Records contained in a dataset
^^^^^^^^

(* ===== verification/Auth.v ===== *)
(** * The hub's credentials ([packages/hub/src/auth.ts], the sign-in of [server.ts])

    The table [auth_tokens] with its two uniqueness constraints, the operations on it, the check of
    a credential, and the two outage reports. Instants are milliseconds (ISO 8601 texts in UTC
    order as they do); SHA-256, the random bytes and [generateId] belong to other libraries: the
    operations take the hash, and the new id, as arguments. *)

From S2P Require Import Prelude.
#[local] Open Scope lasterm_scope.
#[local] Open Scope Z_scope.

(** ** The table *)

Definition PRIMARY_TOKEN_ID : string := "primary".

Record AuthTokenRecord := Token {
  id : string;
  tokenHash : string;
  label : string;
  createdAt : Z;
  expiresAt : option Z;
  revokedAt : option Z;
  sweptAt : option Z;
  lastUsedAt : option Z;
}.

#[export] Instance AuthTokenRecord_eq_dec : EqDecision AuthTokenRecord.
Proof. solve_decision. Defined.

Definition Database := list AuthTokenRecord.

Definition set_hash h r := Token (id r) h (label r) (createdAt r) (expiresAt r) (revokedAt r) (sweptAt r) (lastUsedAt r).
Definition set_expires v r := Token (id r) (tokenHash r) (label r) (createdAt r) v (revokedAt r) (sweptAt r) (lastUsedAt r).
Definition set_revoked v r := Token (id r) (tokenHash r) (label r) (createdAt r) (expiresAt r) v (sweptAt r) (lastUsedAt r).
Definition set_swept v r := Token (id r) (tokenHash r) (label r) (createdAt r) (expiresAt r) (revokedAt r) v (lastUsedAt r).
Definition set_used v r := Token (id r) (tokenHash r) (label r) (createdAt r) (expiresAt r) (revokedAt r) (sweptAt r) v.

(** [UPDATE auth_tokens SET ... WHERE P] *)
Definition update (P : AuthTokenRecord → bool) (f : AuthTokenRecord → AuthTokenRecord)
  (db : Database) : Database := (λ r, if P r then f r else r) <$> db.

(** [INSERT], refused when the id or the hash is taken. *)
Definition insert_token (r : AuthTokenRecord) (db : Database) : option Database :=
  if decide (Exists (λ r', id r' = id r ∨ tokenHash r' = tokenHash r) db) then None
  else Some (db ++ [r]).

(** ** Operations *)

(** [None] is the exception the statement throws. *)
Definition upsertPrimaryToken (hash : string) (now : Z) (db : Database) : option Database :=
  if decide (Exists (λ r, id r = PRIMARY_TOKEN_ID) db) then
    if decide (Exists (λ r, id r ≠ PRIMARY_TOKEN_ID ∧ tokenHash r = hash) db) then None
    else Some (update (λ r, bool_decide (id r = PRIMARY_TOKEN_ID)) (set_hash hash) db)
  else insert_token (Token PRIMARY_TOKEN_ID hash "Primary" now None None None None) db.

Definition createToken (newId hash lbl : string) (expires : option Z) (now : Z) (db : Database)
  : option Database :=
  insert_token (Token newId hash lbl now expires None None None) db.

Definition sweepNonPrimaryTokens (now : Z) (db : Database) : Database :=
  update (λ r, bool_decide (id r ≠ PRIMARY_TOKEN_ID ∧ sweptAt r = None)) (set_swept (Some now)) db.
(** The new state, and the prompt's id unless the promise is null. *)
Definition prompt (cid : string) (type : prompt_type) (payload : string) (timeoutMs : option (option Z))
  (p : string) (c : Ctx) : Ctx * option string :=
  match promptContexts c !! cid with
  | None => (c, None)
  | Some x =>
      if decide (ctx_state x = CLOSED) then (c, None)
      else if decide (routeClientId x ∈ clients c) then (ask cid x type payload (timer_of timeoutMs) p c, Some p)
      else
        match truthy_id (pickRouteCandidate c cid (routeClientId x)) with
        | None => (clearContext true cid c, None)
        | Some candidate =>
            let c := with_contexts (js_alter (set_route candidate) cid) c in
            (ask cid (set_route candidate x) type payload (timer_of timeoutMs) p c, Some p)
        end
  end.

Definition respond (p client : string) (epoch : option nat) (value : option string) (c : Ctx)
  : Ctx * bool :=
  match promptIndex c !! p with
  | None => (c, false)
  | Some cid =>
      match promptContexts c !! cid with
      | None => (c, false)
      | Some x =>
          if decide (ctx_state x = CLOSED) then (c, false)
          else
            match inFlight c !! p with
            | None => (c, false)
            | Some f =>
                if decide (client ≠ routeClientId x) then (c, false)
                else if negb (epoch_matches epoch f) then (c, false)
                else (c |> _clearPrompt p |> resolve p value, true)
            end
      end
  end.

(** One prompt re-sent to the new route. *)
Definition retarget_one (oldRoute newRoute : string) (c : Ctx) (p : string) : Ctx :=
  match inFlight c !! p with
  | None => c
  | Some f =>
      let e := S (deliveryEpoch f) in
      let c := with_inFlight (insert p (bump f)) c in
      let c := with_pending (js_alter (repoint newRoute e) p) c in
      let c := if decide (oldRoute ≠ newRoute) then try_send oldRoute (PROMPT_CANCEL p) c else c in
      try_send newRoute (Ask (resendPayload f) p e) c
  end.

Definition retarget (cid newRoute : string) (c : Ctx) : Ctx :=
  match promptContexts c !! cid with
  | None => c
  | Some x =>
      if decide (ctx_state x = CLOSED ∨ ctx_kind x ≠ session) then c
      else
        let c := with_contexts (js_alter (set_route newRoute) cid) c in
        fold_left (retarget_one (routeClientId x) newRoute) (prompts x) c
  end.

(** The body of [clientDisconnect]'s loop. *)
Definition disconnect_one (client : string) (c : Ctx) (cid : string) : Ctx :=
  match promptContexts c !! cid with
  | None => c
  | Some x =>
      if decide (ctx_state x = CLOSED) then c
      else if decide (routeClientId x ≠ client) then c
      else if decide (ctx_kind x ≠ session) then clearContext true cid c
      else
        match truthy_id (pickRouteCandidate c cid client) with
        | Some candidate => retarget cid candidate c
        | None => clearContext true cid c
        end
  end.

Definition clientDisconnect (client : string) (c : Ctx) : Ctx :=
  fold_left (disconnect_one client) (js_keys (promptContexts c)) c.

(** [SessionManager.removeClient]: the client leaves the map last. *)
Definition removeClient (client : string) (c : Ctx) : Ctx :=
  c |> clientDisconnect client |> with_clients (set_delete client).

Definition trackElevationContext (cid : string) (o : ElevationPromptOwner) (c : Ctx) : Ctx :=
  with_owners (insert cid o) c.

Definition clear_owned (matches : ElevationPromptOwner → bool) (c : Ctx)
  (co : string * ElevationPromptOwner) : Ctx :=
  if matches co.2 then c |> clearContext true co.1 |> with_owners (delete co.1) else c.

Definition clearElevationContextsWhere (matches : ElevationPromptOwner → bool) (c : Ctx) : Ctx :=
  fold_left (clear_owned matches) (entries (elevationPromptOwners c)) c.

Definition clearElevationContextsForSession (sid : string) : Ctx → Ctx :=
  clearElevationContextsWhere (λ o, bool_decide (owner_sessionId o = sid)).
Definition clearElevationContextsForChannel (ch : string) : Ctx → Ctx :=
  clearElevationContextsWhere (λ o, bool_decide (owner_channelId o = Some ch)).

^^^^^^^^

YOUR TASK:
The lines above from the one with "Definition upsertPrimaryToken (hash" through the one with "let c := with_contexts (js_alter (set_route candidate)" are to be duplicated exactly, ends included, with nothing added.

TASK OUTPUT:
Definition upsertPrimaryToken (hash : string) (now : Z) (db : Database) : option Database :=
  if decide (Exists (λ r, id r = PRIMARY_TOKEN_ID) db) then
    if decide (Exists (λ r, id r ≠ PRIMARY_TOKEN_ID ∧ tokenHash r = hash) db) then None
    else Some (update (λ r, bool_decide (id r = PRIMARY_TOKEN_ID)) (set_hash hash) db)
  else insert_token (Token PRIMARY_TOKEN_ID hash "Primary" now None None None None) db.

Definition createToken (newId hash lbl : string) (expires : option Z) (now : Z) (db : Database)
  : option Database :=
  insert_token (Token newId hash lbl now expires None None None) db.

Definition sweepNonPrimaryTokens (now : Z) (db : Database) : Database :=
  update (λ r, bool_decide (id r ≠ PRIMARY_TOKEN_ID ∧ sweptAt r = None)) (set_swept (Some now)) db.
(** The new state, and the prompt's id unless the promise is null. *)
Definition prompt (cid : string) (type : prompt_type) (payload : string) (timeoutMs : option (option Z))
  (p : string) (c : Ctx) : Ctx * option string :=
  match promptContexts c !! cid with
  | None => (c, None)
  | Some x =>
      if decide (ctx_state x = CLOSED) then (c, None)
      else if decide (routeClientId x ∈ clients c) then (ask cid x type payload (timer_of timeoutMs) p c, Some p)
      else
        match truthy_id (pickRouteCandidate c cid (routeClientId x)) with
        | None => (clearContext true cid c, None)
        | Some candidate =>
            let c := with_contexts (js_alter (set_route candidate) cid) c in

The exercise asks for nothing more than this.